Dans certains secteurs géographiques, on peut vite se retrouver dans une course à l’enfant : il faut trouver des familles pour remplir les trous quand l’un n’est pas là tel matin ou tel après-midi afin de ne pas laisser un berceau vide… Evidemment, cela a des conséquences très concrètes. C’est une surcharge de travail pour les équipes. Des choses toutes bêtes comme devoir changer les draps plusieurs fois dans la journée pour accueillir untel ou untel. Cela enlève aussi des moments de répits, permettant aux professionnelles de donner plus d’attention à un petit groupe. Mais surtout, c’est très déstabilisant pour les enfants. A ces âges-là, ils ont besoin au contraire de stabilité, de moments qui se répètent pour bien grandir et se développer. Tous les travaux de recherche le montrent, les neuroscientifiques dont on parle tant en ce moment le disent tous ! Et on fait l’inverse. On crée les conditions pour qu’il y ait de la maltraitance institutionnelle. Ce qu’on appelle entre nous les douces violences. Ne soyons pas dupes sur ce qui se passe. Concrètement ce sont des enfants qui vont rester plus longtemps avec leur couche pleine, des repas à la va-vite parce qu’il y a plus d’enfants à faire manger. Untel ne mange rien ? Tant pis, pas le temps.
Et puis, comme le mètre carré est cher, eh bien, on va diminuer le besoin de superficie dont on estime qu’un enfant a besoin ! Oui, pourquoi les laisser courir et développer leur motricité ? On peut les tasser, comme pour un élevage de poulets en batterie.
A aucun moment on ne prend l’enfant comme un être humain en construction. Quand ils font journée pleine à la crèche, ils passent plus de temps avec nous qu’avec leur famille. On touche directement les fondements invisibles de ces petits êtres. Je dis invisibles, parce qu’ils ne parlent pas encore et qu’ils n’auront pas de souvenirs conscients. Leur réalité, ils ne peuvent pas la dire en rentrant à la maison, s’exprimer si quelque chose ne va pas. On est dans les âges les plus vulnérables de la vie.
Devant les parents, on est obligé de sourire, de dire que ça va. En tant que directrice, je me bats comme je peux pour que les valeurs auxquelles je crois subsistent. Je veux être garante du bien-être de l’enfant. Mais c’est difficile. De tenir l’équipe, aussi, quand les employés sont payés le smic, avec des temps de transport long et sans reconnaissance sociale. Le turn-over est élevé, forcément.
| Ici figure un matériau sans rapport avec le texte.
(** The loop of [Parser._splitshorts]: [rest] is what is left of
    [self.argv], [acc] the list [argv] built so far.  At the separator
    the loop breaks and the rest of [self.argv] is appended. *)
Fixpoint splitshorts_from (p : t) (rest : list string) (acc : list string)
  : result (list string) :=
  match rest with
  | [] => Ok acc
  | arg :: rest' =>
      let otherwise :=
        if arg =? "--" then Ok (acc ++ ["--"] ++ rest')
        else splitshorts_from p rest' (acc ++ [arg]) in
      if _areopts p (letters arg) "s" then
        match arg with
        | EmptyString => Err IndexError                       (* arg[0] *)
        | String c _ =>
            if Ascii.eqb c "-" && negb (arg =? "--")
            then splitshorts_from p rest' (acc ++ letters arg)
            else otherwise
        end
      else otherwise
  end.

(** [Parser._splitshorts]; with no argument the loop variable [i] is
    never bound. *)
Definition _splitshorts (p : t) : result t :=
  match argv p with
  | [] => Err UnboundLocalError
  | _ :: _ =>
      bind (splitshorts_from p (argv p) [])
           (fun argv_ => Ok (mk (descript_short p) (descript_long p) argv_ (opts p)
                                (args p) (parsed p)))
  end.
(** * Subscriber preference resolution (novu, application-generic)

    A shallow embedding of the two use cases

    - [get-subscriber-template-preference.usecase.ts]
      (class [GetSubscriberTemplatePreference] and its module-level helpers),
    - [get-subscriber-preference.usecase.ts]
      (class [GetSubscriberPreference] and the response interfaces),

    followed by the properties of the resolution that the specification
    states.  JavaScript objects used as channel maps are finite maps with
    string keys; a rejected promise is the left injection of a sum; the
    repositories injected through the constructors are a record of
    functions. *)

From stdpp Require Import gmap strings list fin_maps.

Open Scope string_scope.
Open Scope list_scope.

(* ===================================================================== *)
(** * Run-time values and entities *)
(* ===================================================================== *)

(** The values a loosely typed attribute can hold once it has been read
    back from storage.  [JsUndefined] is an absent attribute. *)
Inductive JsValue : Type :=
  | JsUndefined
  | JsNull
  | JsBool (b : bool)
  | JsNumber (n : Z)
  | JsString (s : string).

(** [v === true] *)
Definition strict_eq_true (v : JsValue) : bool :=
  match v with
  | JsBool true => true
  | _ => false
  end.

(** [IPreferenceChannels]: an object whose keys are channel names. *)
Abbreviation IPreferenceChannels := (gmap string bool).

(** The members of [ChannelTypeEnum], as the strings they are at run time. *)
Definition ChannelTypeEnum_IN_APP : string := "in_app".
Definition ChannelTypeEnum_EMAIL : string := "email".
Definition ChannelTypeEnum_SMS : string := "sms".
Definition ChannelTypeEnum_CHAT : string := "chat".
Definition ChannelTypeEnum_PUSH : string := "push".

Record MessageTemplateEntity : Type := {
  mt_id : string;
  mt_type : string
}.

Record NotificationStepEntity : Type := {
  step_active : JsValue;
  step_template : option MessageTemplateEntity;
  step_templateId : string
}.

Record NotificationTemplateEntity : Type := {
  tpl_id : string;
  tpl_name : string;
  tpl_critical : option bool;
  tpl_steps : list NotificationStepEntity;
  tpl_preferenceSettings : option IPreferenceChannels
}.

Record SubscriberEntity : Type := {
  sub_id : string;
  sub_subscriberId : string
}.

Record SubscriberPreferenceEntity : Type := {
  sp_enabled : option bool;
  sp_channels : option IPreferenceChannels
}.

Record MemberEntity : Type := {
  member_userId : string
}.

(* ===================================================================== *)
(** * Responses ([get-subscriber-preference.usecase.ts], lines 65-83) *)
(* ===================================================================== *)

Record ITemplateConfiguration : Type := {
  cfg_id : string;
  cfg_name : string;
  cfg_critical : bool
}.

Inductive OverrideSource : Type :=
  | source_template
  | source_subscriber.

Record IPreferenceOverride : Type := {
  override_channel : string;
  override_source : OverrideSource
}.

(** The [preference] member of a response.  The interface declares
    [overrides] as a mandatory array; at run time the property is whatever
    the object literal that built the response gave it, so the embedding
    keeps it optional and [None] stands for a property that is not there. *)
Record PreferencePart : Type := {
  enabled : bool;
  channels : IPreferenceChannels;
  overrides : option (list IPreferenceOverride)
}.

Record ISubscriberPreferenceResponse : Type := {
  template : ITemplateConfiguration;
  preference : PreferencePart
}.
(** Sorting puts the timestamps in ascending order. *)
Lemma sorted_times (ts : list Z) :
  exists ts', take_rows (argsort (Time <$> ts)) (Time <$> ts) = Time <$> ts' /\
    ts' ≡ₚ ts /\ Sorted Z.le ts'.
Proof.
  set (keys := Time <$> ts). set (ps := sorted_pairs keys).
  assert (Hperm : ps.*1 ≡ₚ keys).
  { unfold ps. rewrite sorted_pairs_perm. rewrite fst_zip; [done|].
    rewrite length_seq. done. }
  assert (Hall : Forall (fun p => is_Some (key_rank p.1)) ps).
  { apply Forall_forall. intros [k i] Hin. simpl.
    assert (Hk : k ∈ keys).
    { rewrite <- Hperm. apply list_elem_of_fmap. by exists (k, i). }
    apply list_elem_of_fmap in Hk as (t & -> & _). by eexists. }
  exists (rank_or_zero <$> ps). split_and!.
  - rewrite take_rows_keys. fold ps.
    rewrite (all_times (ps.*1)) at 1 by (by apply Forall_fmap).
    f_equal. rewrite <- list_fmap_compose. done.
  - assert (Heq : rank_or_zero <$> ps = (fun c => default 0 (key_rank c)) <$> ps.*1).
    { rewrite <- list_fmap_compose. done. }
    rewrite Heq, Hperm. unfold keys. rewrite <- list_fmap_compose.
    assert (Hid : (fun c => default 0 (key_rank c)) ∘ Time <$> ts = ts).
    { rewrite <- (list_fmap_id ts) at 2. by apply list_fmap_ext. }
    by rewrite Hid.
  - apply StronglySorted_Sorted. apply StronglySorted_ranks; [|done].
    apply Sorted_StronglySorted; [apply _|]. apply Sorted_merge_sort. apply _.
Qed.



Lemma sort_values_inr c df df' :
  sort_values c df = inr df' ->
  exists keys, get_col c df = Some keys /\ nrows df' = nrows df /\
    (forall d, get_col d df' = take_rows (argsort keys) <$> get_col d df) /\
    column_names df' = column_names df /\
    (wf_df df -> wf_df df').
Proof.
  unfold sort_values. intros Hd. inv_bind Hd as keys Hk.
  apply getitem_inr in Hk. injection Hd as <-. exists keys.
  split_and!; [done|done|..].
  - intros d. unfold get_col. simpl. apply assoc_get_fmap.
  - unfold column_names. simpl. apply names_fmap.
  - intros Hwf. unfold wf_df in *. simpl. rewrite Forall_fmap.
    eapply Forall_impl; [exact Hwf|]. intros [d w] Hlen. simpl in *.
    rewrite length_take_rows, length_argsort. by eapply wf_get_col.
Qed.

Lemma sort_values_Some c df keys :
  get_col c df = Some keys -> exists df', sort_values c df = inr df'.
Proof. intros Hg. unfold sort_values, getitem. rewrite Hg. by eexists. Qed.

(** ** Column resolution *)

Lemma col_mapping_snoc names x :
  col_mapping (names ++ [x]) = <[normalize x := x]> (col_mapping names).
Proof. unfold col_mapping. by rewrite foldl_app. Qed.

Lemma col_mapping_None names k :
  col_mapping names !! k = None <-> forall x, x ∈ names -> normalize x <> k.
Proof.
  induction names as [|x names IH] using rev_ind.
  - unfold col_mapping. simpl. rewrite lookup_empty. split; [|done].
    by intros _ x ?%elem_of_nil.
  - rewrite col_mapping_snoc. rewrite lookup_insert_None, IH. split.
    + intros [Hn Hx] y [Hy|Hy%list_elem_of_singleton]%elem_of_app; subst; auto.
    + intros Hall. split.
      * intros y Hy. apply Hall. apply elem_of_app. by left.
      * apply Hall. apply elem_of_app. right. by apply list_elem_of_singleton.
Qed.

(** The dict keeps the last column of each key. *)
Lemma col_mapping_Some names k c :
  col_mapping names !! k = Some c <->
  exists pre post, names = pre ++ c :: post /\ normalize c = k /\
    forall x, x ∈ post -> normalize x <> k.
Proof.
  induction names as [|x names IH] using rev_ind.
  - unfold col_mapping. simpl. rewrite lookup_empty. split; [done|].
    intros (pre & post & Heq & _). by destruct pre.
  - rewrite col_mapping_snoc. destruct (decide (normalize x = k)) as [Hk|Hk].
    + rewrite <- Hk, lookup_insert_eq. split.
      * intros [= ->]. exists names, []. split_and!; [done|done|].
        by intros y ?%elem_of_nil.
      * intros (pre & post & Heq & Hc & Hpost).
        destruct post as [|y post _] using rev_ind.
        -- apply app_inj_tail in Heq as [_ ->]. done.
        -- rewrite app_comm_cons, app_assoc in Heq.
           apply app_inj_tail in Heq as [_ ->].
           exfalso. apply (Hpost y); [|done].
           apply elem_of_app. right. by apply list_elem_of_singleton.
    + rewrite lookup_insert_ne by done. rewrite IH. split.
      * intros (pre & post & -> & Hc & Hpost).
        exists pre, (post ++ [x]). split_and!; [by rewrite <- app_assoc|done|].
        intros y [Hy|Hy%list_elem_of_singleton]%elem_of_app; subst; auto.
      * intros (pre & post & Heq & Hc & Hpost).
        destruct post as [|y post _] using rev_ind.
        -- apply app_inj_tail in Heq as [_ ->]. done.
        -- rewrite app_comm_cons, app_assoc in Heq.
           apply app_inj_tail in Heq as [-> ->].
           exists pre, post. split_and!; [done|done|].
           intros z Hz. apply Hpost. apply elem_of_app. by left.
Qed.
(** * Taurus: binding a configuration record from the environment and from flags

    A shallow embedding of [taurus.go].  The file holds two revisions of the
    package: the one built around the [Taurus] struct (an explicit instance
    plus package-level functions forwarding to the default instance [t]), and
    the earlier one whose registry lives in package-level variables.  Both
    are embedded, the first in the top-level definitions, the second in
    module [Globals].

    Layout: strings and the [strconv] parsers the converter calls; the
    reflection view of a record ([Kind], [StructField], [Value]); the
    registry ([Taurus]) with the functions that fill it and the process
    state ([World]); the binders ([LoadEnv], [loadFlags], [setField]) and
    the document loaders ([Load], [LoadFile]); then the theorems. *)

From Stdlib Require Import ZArith Ascii String List Bool Lia.
From Stdlib Require Import SpecFloat.
From stdpp Require Import gmap strings list.

Local Open Scope Z_scope.

(** ** Strings

    A Go [string] is a sequence of bytes; so is a Rocq [string]. *)

Module strings.

Definition is_lower (c : ascii) : bool :=
  (97 <=? Z.of_N (N_of_ascii c)) && (Z.of_N (N_of_ascii c) <=? 122).

Definition is_upper (c : ascii) : bool :=
  (65 <=? Z.of_N (N_of_ascii c)) && (Z.of_N (N_of_ascii c) <=? 90).

(** [lower] of strconv: [c | ('x' - 'X')]. *)
Definition lower (c : ascii) : ascii :=
  ascii_of_N (N.lor (N_of_ascii c) 32).

Definition upper (c : ascii) : ascii :=
  if is_lower c then ascii_of_N (N_of_ascii c - 32) else c.

(** Whether every byte of [s] is below [utf8.RuneSelf]: the test
    [strings.ToUpper] starts with. *)
Fixpoint isASCII (s : string) : bool :=
  match s with
  | EmptyString => true
  | String c s' => (Z.of_N (N_of_ascii c) <? 128) && isASCII s'
  end.

(** [strings.ToUpper] as it is on a string of ASCII bytes, the first
    branch of the function: the letters [a] to [z] are raised, the other
    bytes kept.  On a string with a byte of [utf8.RuneSelf] or above Go maps
    the runes through the tables of the [unicode] package, which this
    definition does not do: every statement that names a key built from a
    field takes the tags of the record to be ASCII ([ascii_tags]). *)
Fixpoint ToUpper (s : string) : string :=
  match s with
  | EmptyString => EmptyString
  | String c s' => String (upper c) (ToUpper s')
  end.

(** [strings.CutPrefix]: the rest of [s] after [prefix], when [s] starts
    with it. *)
Fixpoint CutPrefix (s prefix : string) : option string :=
  match prefix, s with
  | EmptyString, _ => Some s
  | String p prefix', String c s' =>
      if Ascii.eqb p c then CutPrefix s' prefix' else None
  | String _ _, EmptyString => None
  end.

(** [strings.TrimPrefix]. *)
Definition TrimPrefix (s prefix : string) : string :=
  match CutPrefix s prefix with
  | Some rest => rest
  | None => s
  end.

End strings.

(** ** reflect.Kind *)

Inductive Kind : Set :=
| Invalid | Bool
| Int | Int8 | Int16 | Int32 | Int64
| Uint | Uint8 | Uint16 | Uint32 | Uint64 | Uintptr
| Float32 | Float64 | Complex64 | Complex128
| Array | Chan | Func | Interface | Map | Pointer | Slice
| String_ | Struct | UnsafePointer.

(** [Kind.String]. *)
Definition Kind_String (k : Kind) : string :=
  match k with
  | Invalid => "invalid" | Bool => "bool"
  | Int => "int" | Int8 => "int8" | Int16 => "int16" | Int32 => "int32"
  | Int64 => "int64"
  | Uint => "uint" | Uint8 => "uint8" | Uint16 => "uint16"
  | Uint32 => "uint32" | Uint64 => "uint64" | Uintptr => "uintptr"
  | Float32 => "float32" | Float64 => "float64"
  | Complex64 => "complex64" | Complex128 => "complex128"
  | Array => "array" | Chan => "chan" | Func => "func"
  | Interface => "interface" | Map => "map" | Pointer => "ptr"
  | Slice => "slice" | String_ => "string" | Struct => "struct"
  | UnsafePointer => "unsafe.Pointer"
  end.

#[global] Instance Kind_eq_dec : EqDecision Kind.
Proof. solve_decision. Defined.

(** ** Errors

    An [error] value keeps the format string of the [fmt.Errorf] call that
    built it together with its arguments, so that a theorem can say which
    key and which cause an error carries. *)

Inductive error : Type :=
| errors_New (text : string)
| NumError (Func Num : string) (Err : error)
| Errorf (format : string) (args : list fmt_arg)
with fmt_arg : Type :=
| ArgString (s : string)
| ArgError (e : error)
| ArgKind (k : Kind).

(** ** strconv *)

Module strconv.

Definition ErrSyntax : error := errors_New "invalid syntax".
Definition ErrRange : error := errors_New "value out of range".

Definition syntaxError (fn str : string) : error := NumError fn str ErrSyntax.
Definition rangeError (fn str : string) : error := NumError fn str ErrRange.

(** [IntSize]: the width of [int] and [uint] (64-bit targets). *)
Definition IntSize : Z := 64.

Definition byte_of (c : ascii) : Z := Z.of_N (N_of_ascii c).

Definition is_digit (c : ascii) : bool :=
  (48 <=? byte_of c) && (byte_of c <=? 57).

Definition maxUint64 : Z := 2 ^ 64 - 1.

(** The digit loop of [ParseUint] for base 10: [n] is the value read so far,
    [maxVal] the largest value of the requested width.  [inl] is the value;
    [inr isRange] is a failure, on [ErrRange] when [isRange] and on
    [ErrSyntax] otherwise. *)
Fixpoint ParseUint_loop (maxVal : Z) (s : string) (n : Z) : Z + bool :=
  match s with
  | EmptyString => inl n
  | String c s' =>
      if negb (is_digit c) then inr false
      else
        let d := byte_of c - 48 in
        if maxUint64 / 10 + 1 <=? n then inr true
        else
          let n := n * 10 in
          let n1 := (n + d) mod 2 ^ 64 in
          if (n1 <? n) || (maxVal <? n1) then inr true
          else ParseUint_loop maxVal s' n1
  end.

(** The value [ParseUint] returns and, on failure, whether the sentinel is
    [ErrRange]. *)
Definition parseUint (s : string) (bitSize : Z) : Z * option bool :=
  match s with
  | EmptyString => (0, Some false)
  | _ =>
      let maxVal := 2 ^ bitSize - 1 in
      match ParseUint_loop maxVal s 0 with
      | inl n => (n, None)
      | inr true => (maxVal, Some true)
      | inr false => (0, Some false)
      end
  end.

Definition numError (fn str : string) (isRange : bool) : error :=
  if isRange then rangeError fn str else syntaxError fn str.

(** [strconv.ParseUint(s, 10, bitSize)], for [1 <= bitSize <= 64]. *)
Definition ParseUint (s : string) (bitSize : Z) : Z * option error :=
  let '(n, err) := parseUint s bitSize in
  (n, numError "ParseUint" s <$> err).

(** [strconv.ParseInt(s, 10, bitSize)], for [1 <= bitSize <= 64]. *)
Definition ParseInt (s0 : string) (bitSize : Z) : Z * option error :=
  match s0 with
  | EmptyString => (0, Some (syntaxError "ParseInt" s0))
  | String c rest =>
      let neg := Ascii.eqb c "-" in
      let s := if Ascii.eqb c "+" || neg then rest else s0 in
      let '(un, err) := parseUint s bitSize in
      match err with
      | Some false => (0, Some (syntaxError "ParseInt" s0))
      | _ =>
          let cutoff := 2 ^ (bitSize - 1) in
          if negb neg && (cutoff <=? un) then
            (cutoff - 1, Some (rangeError "ParseInt" s0))
          else if neg && (cutoff <? un) then
            (- cutoff, Some (rangeError "ParseInt" s0))
          else (if neg then - un else un, None)
      end
  end.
Ça aussi, c’est un changement des décrets Morano et qui va s’accentuer avec les textes en préparation : une partie de l’équipe n’est plus qualifiée comme avant, les exigences et le salaire ont baissé. A présent, on peut avoir des personnes qui ont passé un CAP petite enfance, sans jamais avoir mis les pieds dans une crèche ! Les politiques laissent totalement de côté les besoins de l’enfant. Leur seule logique, c’est de réduire le personnel et le nombre de mètres carrés pour se vanter d’avoir ouvert de nouvelles places. J’en ai marre de cette hypocrisie.»